[RECORDS SUPPLIED]
(** ** Claims about one record *)

(** C1 (amended).  A [modelInvocationOutput] is handled only inside the
    record that also carries the [modelInvocationInput].  For every
    record whose orchestration trace has both, each a mapping, with a
    well-formed output, and whenever normalizing the raw response
    content with [_safe_json_loads] returns a value that [json.dumps]
    writes: processing takes the usage as input/output token counts (0
    when missing) with unit TOKENS when the usage metadata is present
    and as the empty mapping otherwise, and closes the Generation this
    same record opened with the dump of the normalized content and that
    usage; no other Generation call is made.  In a record without
    [modelInvocationInput], no Generation call is made at all, whatever
    Generation an earlier record left open. *)
Theorem model_invocation_output_closes_generation_of_same_record parent w :
  (forall d input_data output raw_response dumped,
      dict_lookup "modelInvocationInput" d = Some (PyDict input_data) ->
      dict_lookup "modelInvocationOutput" d = Some (PyDict output) ->
      output_well_formed output = true ->
      _safe_json_loads (raw_content output) = Ret raw_response ->
      json_dumps raw_response = Ret dumped ->
      exists rest,
        calls (snd (_process_orchestration_trace parent (PyDict d) w)) =
        calls w ++ generation_call parent (next_handle w) input_data
                :: GenerationEnd (next_handle w) (PyStr dumped)
                     (usage_details output)
                :: rest
        /\ Forall (record_call_ok false (S (next_handle w))) rest)
  /\ (forall d,
        dict_lookup "modelInvocationInput" d = None ->
        exists rest,
          calls (snd (_process_orchestration_trace parent (PyDict d) w)) =
          calls w ++ rest
          /\ Forall (record_call_ok false (next_handle w)) rest).
Proof.
  split.
  - intros d input_data output raw_response dumped Hin Hout Hwf Hraw Hdump.
    rewrite _process_orchestration_trace_blocks. unfold bind.
    rewrite (model_invocation_block_closes_with parent d input_data output
               raw_response dumped w Hin Hout Hwf Hraw Hdump).
    set (w1 := World _ _ _ _).
    destruct (rationale_observation_block_appends (S (next_handle w)) parent
                (PyDict d) w1 (le_n _)) as (_ & _ & _ & l & Hl & HP).
    exists l. split; [|exact HP].
    rewrite Hl. unfold w1. simpl. now rewrite <- app_assoc.
  - intros d Hin.
    rewrite _process_orchestration_trace_blocks. unfold bind.
    rewrite (model_invocation_block_skips _ _ _ Hin).
    destruct (rationale_observation_block_appends (next_handle w) parent
                (PyDict d) w (le_n _)) as (_ & _ & _ & l & Hl & HP).
    now exists l.
Qed.

(** C5 (amended).  The tracer keeps no record of an open Generation, so
    a new [modelInvocationInput] closes nothing.  For every world in
    which a Generation is open, processing a record that carries a
    [modelInvocationInput] mapping opens a new Generation under a fresh
    handle and leaves the stale Generation open. *)
Theorem stale_generation_stays_open_on_next_input parent d input_data w h :
  dict_lookup "modelInvocationInput" d = Some (PyDict input_data) ->
  h < next_handle w ->
  generation_is_open (calls w) h = true ->
  generation_is_open
    (calls (snd (_process_orchestration_trace parent (PyDict d) w))) h = true
  /\ In (generation_call parent (next_handle w) input_data)
        (calls (snd (_process_orchestration_trace parent (PyDict d) w))).
Proof.
  intros Hin Hh Hopen. split.
  - destruct (_process_orchestration_trace_appends (next_handle w) parent
                (PyDict d) w (le_n _)) as (_ & _ & _ & l & Hl & HP).
    rewrite Hl. now apply (record_calls_keep_open (next_handle w)).
  - rewrite _process_orchestration_trace_blocks. unfold bind.
    destruct (model_invocation_block_opens parent d input_data w Hin) as (l & Hl).
    destruct (model_invocation_block parent (PyDict d) w) as [[[]|e] w1];
      simpl in *.
    + destruct (rationale_observation_block_appends 0 parent (PyDict d) w1
                  (Nat.le_0_l _)) as (_ & _ & _ & l' & Hl' & _).
      rewrite Hl', Hl. apply in_or_app. left. apply in_or_app. right. now left.
    + rewrite Hl. apply in_or_app. right. now left.
Qed.

(** C8 (amended).  For every record that holds a [modelInvocationInput]
    mapping and a well-formed [modelInvocationOutput] mapping with usage
    metadata inputTokens 10 and outputTokens 5, whenever normalizing the
    raw response content returns a value that [json.dumps] writes, and
    for every order [d'] of the record's keys: processing opens one
    Generation and then closes that Generation, with the dump of the
    normalized content and usage input 10, output 5, unit TOKENS, and
    makes no other Generation call. *)
Theorem input_and_output_in_one_record_open_then_close
    parent d d' input_data output metadata usage raw_response dumped w :
  NoDup (map fst d) ->
  Permutation d d' ->
  dict_lookup "modelInvocationInput" d = Some (PyDict input_data) ->
  dict_lookup "modelInvocationOutput" d = Some (PyDict output) ->
  output_well_formed output = true ->
  dict_lookup "metadata" output = Some (PyDict metadata) ->
  dict_lookup "usage" metadata = Some (PyDict usage) ->
  dict_lookup "inputTokens" usage = Some (PyInt 10) ->
  dict_lookup "outputTokens" usage = Some (PyInt 5) ->
  _safe_json_loads (raw_content output) = Ret raw_response ->
  json_dumps raw_response = Ret dumped ->
  exists rest,
    calls (snd (_process_orchestration_trace parent (PyDict d') w)) =
    calls w ++ generation_call parent (next_handle w) input_data
            :: GenerationEnd (next_handle w) (PyStr dumped)
                 (PyDict [("input", PyInt 10); ("output", PyInt 5);
                          ("unit", PyStr "TOKENS")])
            :: rest
    /\ Forall (record_call_ok false (S (next_handle w))) rest.
Proof.
  intros Hnd Hperm Hin Hout Hwf Hmeta Husage Hit Hot Hraw Hdump.
  rewrite (dict_lookup_permutation "modelInvocationInput" _ _ Hnd Hperm) in Hin.
  rewrite (dict_lookup_permutation "modelInvocationOutput" _ _ Hnd Hperm) in Hout.
  rewrite _process_orchestration_trace_blocks. unfold bind.
  rewrite (model_invocation_block_closes_with parent d' input_data output
             raw_response dumped w Hin Hout Hwf Hraw Hdump).
  set (w1 := World _ _ _ _).
  destruct (rationale_observation_block_appends (S (next_handle w)) parent
              (PyDict d') w1 (le_n _)) as (_ & _ & _ & l & Hl & HP).
  exists l. split; [|exact HP].
  rewrite Hl. unfold w1. simpl. rewrite <- app_assoc. simpl.
  unfold usage_details, lookup_or. now rewrite Hmeta, Husage, Hit, Hot.
Qed.

(** C9 (amended).  For every raw record that lacks the orchestration-trace
    path, processing yields no sub-event: it makes no call and leaves the
    world as it was.  It does not raise when every level of the envelope
    that is present is a mapping; a level that is present and is not a
    mapping is outside this guarantee. *)
Theorem record_without_orchestration_trace_is_ignored chunk parent w :
  orchestration_path chunk = None ->
  snd (_process_trace_chunk chunk parent w) = w
  /\ (envelope_of_mappings chunk = true ->
      _process_trace_chunk chunk parent w = (Ret tt, w)).
Proof.
  unfold orchestration_path, envelope_of_mappings, _process_trace_chunk,
    bind, lift.
  destruct chunk as [| | | | | | |c]; simpl;
    try (intros _; split; [reflexivity|discriminate]).
  destruct (dict_lookup "trace" c) as [trace_data|]; simpl;
    [|intros _; split; reflexivity].
  destruct trace_data as [| | | | | | |t]; simpl;
    try (intros _; split; [reflexivity|discriminate]).
  destruct (dict_lookup "trace" t) as [inner|] eqn:Et; simpl;
    [|intros _; split; reflexivity].
  destruct inner as [| | | | s| |items|i]; simpl;
    try (intros _; split; [reflexivity|discriminate]).
  - destruct (contains_substring _ s); simpl; rewrite ?Et; simpl;
      intros _; split; try reflexivity; discriminate.
  - destruct (existsb _ items); simpl; rewrite ?Et; simpl;
      intros _; split; try reflexivity; discriminate.
  - unfold dict_has. intros ->. split; reflexivity.
Qed.


(** ** Further properties of one record *)

(** X1.  A record whose orchestration trace holds a
    [modelInvocationOutput] but no [modelInvocationInput] (and no
    rationale or observation): processing makes no call, leaves the world
    as it was and does not raise, whatever the output holds. *)
Theorem model_invocation_output_alone_is_ignored parent d w :
  dict_has "modelInvocationOutput" d = true ->
  dict_lookup "modelInvocationInput" d = None ->
  dict_lookup "rationale" d = None ->
  dict_lookup "observation" d = None ->
  _process_orchestration_trace parent (PyDict d) w = (Ret tt, w).
Proof.
  intros _ Hin Hr Ho.
  unfold _process_orchestration_trace, bind, lift, py_contains, dict_has.
  now rewrite Hin, Hr, Ho.
Qed.

(** X2.  An observation whose [agentCollaboratorInvocationOutput] is a
    mapping without [agentCollaboratorName] (and which has no
    [finalResponse]): the child span is opened under the name
    collaborator_unknown, with the dump of the collaborator's output as
    input, and is closed at once. *)
Theorem collaborator_span_name_defaults_to_unknown parent d output text w :
  dict_lookup "finalResponse" d = None ->
  dict_lookup "agentCollaboratorInvocationOutput" d = Some (PyDict output) ->
  dict_lookup "agentCollaboratorName" output = None ->
  json_dumps (lookup_or "output" output (PyDict [])) = Ret text ->
  _process_observation parent (PyDict d) w =
  (Ret tt,
   World (S (next_handle w)) (uuids_minted w) (stdout w)
     (calls w
      ++ [OpenSpan parent (next_handle w) "collaborator_unknown" (PyStr text)
            (Some (PyDict
                     [("collaborator_arn",
                       lookup_or "agentCollaboratorAliasArn" output (PyStr ""));
                      ("trace_id", lookup_or "traceId" d (PyStr ""))]));
          SpanEnd (next_handle w) None])).
Proof.
  intros Hf Hc Hn Ht.
  unfold _process_observation, bind, lift, py_contains, py_getitem, py_get,
    dict_has, lookup_or in *.
  rewrite Hf, Hc. simpl. rewrite Hn, py_str_text. simpl. rewrite Ht. simpl.
  unfold span_end, record_call. simpl.
  now rewrite <- app_assoc.
Qed.

(** X3.  [_safe_json_loads] returns a mapping as it is, and what it
    raises is what the library raised and no handler caught: an
    exception of [json.loads] on the text of the payload, of a class
    other than [JSONDecodeError], or an exception of [str] on the
    payload.  It raises nothing of its own. *)
Theorem safe_json_loads_raises_only_what_the_library_raises
    (data : pyval) (e : exn) :
  _safe_json_loads data = Raise e ->
  is_dict data = false
  /\ ((exists text,
         json_loads text = Raise e
         /\ exn_class_of e <> JSONDecodeError
         /\ (data = PyStr text
             \/ exists b, data = PyBytes b /\ bytes_decode_utf8 b = Ret text))
      \/ py_str data = Raise e).
Proof.
  unfold _safe_json_loads.
  destruct data as [| | | |s|b| |entries]; unfold bind_result;
    try (destruct (py_str _) as [text|e'] eqn:E; [discriminate|];
         intros [= <-]; split; [reflexivity|now right]);
    try discriminate.
  - unfold try_except_classes.
    destruct (json_loads s) as [document|e'] eqn:E; [discriminate|].
    cbn [existsb]. rewrite orb_false_r.
    destruct (exn_class_eqb (exn_class_of e') JSONDecodeError) eqn:Ec;
      [discriminate|].
    intros [= <-]. split; [reflexivity|]. left. exists s.
    split; [exact E|]. split; [|now left].
    intros Hc. rewrite Hc in Ec. discriminate.
  - unfold try_except_classes, bytes_decode_utf8.
    destruct (utf8_valid b) eqn:Ev; cbn [bind_result existsb exn_class_of].
    + destruct (json_loads _) as [document|e'] eqn:E; [discriminate|].
      rewrite orb_false_r.
      destruct (exn_class_eqb (exn_class_of e') JSONDecodeError) eqn:Ec;
        cbn [orb].
      * destruct (py_str _) as [text|e''] eqn:Es; [discriminate|].
        intros [= <-]. split; [reflexivity|now right].
      * destruct (exn_class_eqb (exn_class_of e') UnicodeDecodeError).
        -- destruct (py_str _) as [text|e''] eqn:Es; [discriminate|].
           intros [= <-]. split; [reflexivity|now right].
        -- intros [= <-]. split; [reflexivity|]. left.
           exists (string_of_list_byte b). split; [exact E|]. split.
           ++ intros Hc. rewrite Hc in Ec. discriminate.
           ++ right. exists b. split; [reflexivity|]. now rewrite Ev.
    + cbn [exn_class_eqb orb].
      destruct (py_str _) as [text|e''] eqn:Es; [discriminate|].
      intros [= <-]. split; [reflexivity|now right].
Qed.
[/RECORDS SUPPLIED]
EXERCISE OBJECTIVE: From the first line of the records above to the line that contains "when missing) with", quote each line exactly.

TASK SOLUTION:
(** ** Claims about one record *)

(** C1 (amended).  A [modelInvocationOutput] is handled only inside the
    record that also carries the [modelInvocationInput].  For every
    record whose orchestration trace has both, each a mapping, with a
    well-formed output, and whenever normalizing the raw response
    content with [_safe_json_loads] returns a value that [json.dumps]
    writes: processing takes the usage as input/output token counts (0
    when missing) with unit TOKENS when the usage metadata is present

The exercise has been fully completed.